Zunächst die Kohlrabi schälen und in Stifte schneiden. Diese in der Gemüsebrühe vorgaren, sodass sie noch gut Biss haben. Abgießen, Brühe auffangen, Kohlrabi abschrecken um den Garvorgang zu unterbrechen.

Estragon-Senf-Sauce.

  • Den Kochsud der Kohlrabi
  • Butter
  • Mehl
  • Milch
  • Estragon
  • Senf
  • Salz & Pfeffer

Für die Sauce aus Butter und Mehl eine Mehlschwitze herstellen. Diese mit dem Kochsud der Kohlrabi und Milch aufgießen, ca. 20 Minuten leicht kochen lassen, damit der mehlige Geschmack vergeht.
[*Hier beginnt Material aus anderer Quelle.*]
(* ===== verification/FileTool.v ===== *)
(** * FileTool: the memory of a model as files

    [crates/memphant-mcp/src/file_memory.rs]: the canonical projection of a
    context shown as files below one root, and the commands of a model's memory
    tool - view, create, replace, insert, delete, rename -, each of which reads
    the projection, turns into a plan and is applied by [file_sync].  Texts are
    strings of UTF-8 bytes; a [BTreeMap] is the list of its entries in order.
    Other callers run between the read of the projection and the sync. *)

From S2P Require Import Prelude Text Types Float Clock Bitemporal Lineage Store Txn Stage Binding Reads.
From S2P Require Import Chunks Gate Rerank Structured Compile Mining Prepare Reflect Requests Verbs Tasks FileSync.

(** ** Strings *)

Definition line_feed : string := string_of_bytes [LF].
Definition tab : string := string_of_bytes [9].

(** [str::starts_with]. *)
Definition begins (prefix value : string) : bool := starts_with (bytes_of prefix) (bytes_of value).

(** [str::strip_prefix]. *)
Definition strip_prefix_str (prefix value : string) : option string :=
  string_of_bytes <$> strip_pat (bytes_of prefix) (bytes_of value).

(** [str::trim_start_matches] of a string. *)
Fixpoint trim_start_matches (fuel : nat) (pat l : list N) : list N :=
  match fuel with
  | 0%nat => l
  | S fuel => match strip_pat pat l with Some l' => trim_start_matches fuel pat l' | None => l end
  end.
(* ===== verification/FileToolFacts.v ===== *)
(** * FileToolFacts: what the memory tool does to the files it shows

    A command plans edits of the files it was shown, exactly where its text
    says, and the sync applies them to the projection they were planned on.
    Following the cursors of the resources lists every file once. *)

From S2P Require Import Prelude Text Types Float Clock Bitemporal Lineage Store Txn Stage Binding Ledger Reads.
From S2P Require Import TextFacts Chunks Gate Rerank Compile Structured Mining Prepare Reflect Requests Verbs.
From S2P Require Import FileSync Tasks VerbFacts VerbEffects FileSyncFacts FileTool.

(** ** Occurrences *)

Lemma starts_with_app pat l : starts_with pat (pat ++ l) = true.
Proof. induction pat as [|a pat IH]; simpl; [done|]. by rewrite N.eqb_refl. Qed.

Lemma starts_with_split pat l : starts_with pat l = true → l = pat ++ drop (length pat) l.
Proof.
  revert l. induction pat as [|a pat IH]; intros [|b l]; simpl; try done.
  intros [->%N.eqb_eq Hs]%andb_true_iff. by rewrite <-IH.
Qed.

Lemma match_from_none fuel pat l i : pat ≠ [] → (length l <= fuel)%nat →
  match_from fuel pat l i = [] → contains_bytes l pat = false.
Proof.
  intros Hne. revert l i. induction fuel as [|fuel IH]; intros [|a l] i Hl; simpl in Hl; try lia;
    try by destruct pat.
  cbn [match_from contains_bytes]. destruct (starts_with pat (a :: l)); [done|].
  intros Hm. apply (IH l (S i)); [lia|done].
Qed.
Zum Schluss mit Estragon, Senf, Salz und Pfeffer abschmecken. Kurz vor dem Servieren die Kohlrabi zum Erhitzen in die Sauce geben.

Kartoffelpüree.

  • Kartoffeln (mehlig- oder vorwiegend festkochend)
  • Milch
  • Muskat
  • Salz & Pfeffer

Die Kartoffeln in Wasser garen, Wasser abgießen, fein stampfen. Mit Milch zur richtigen Konsistenz bringen, mit Muskat, Salz und Pfeffer abschmecken.

Anrichten:
Kartoffelpüree, Kohlrabi und etwas Sauce auf den Teller geben, die Rotbarben darauf anrichten und servieren.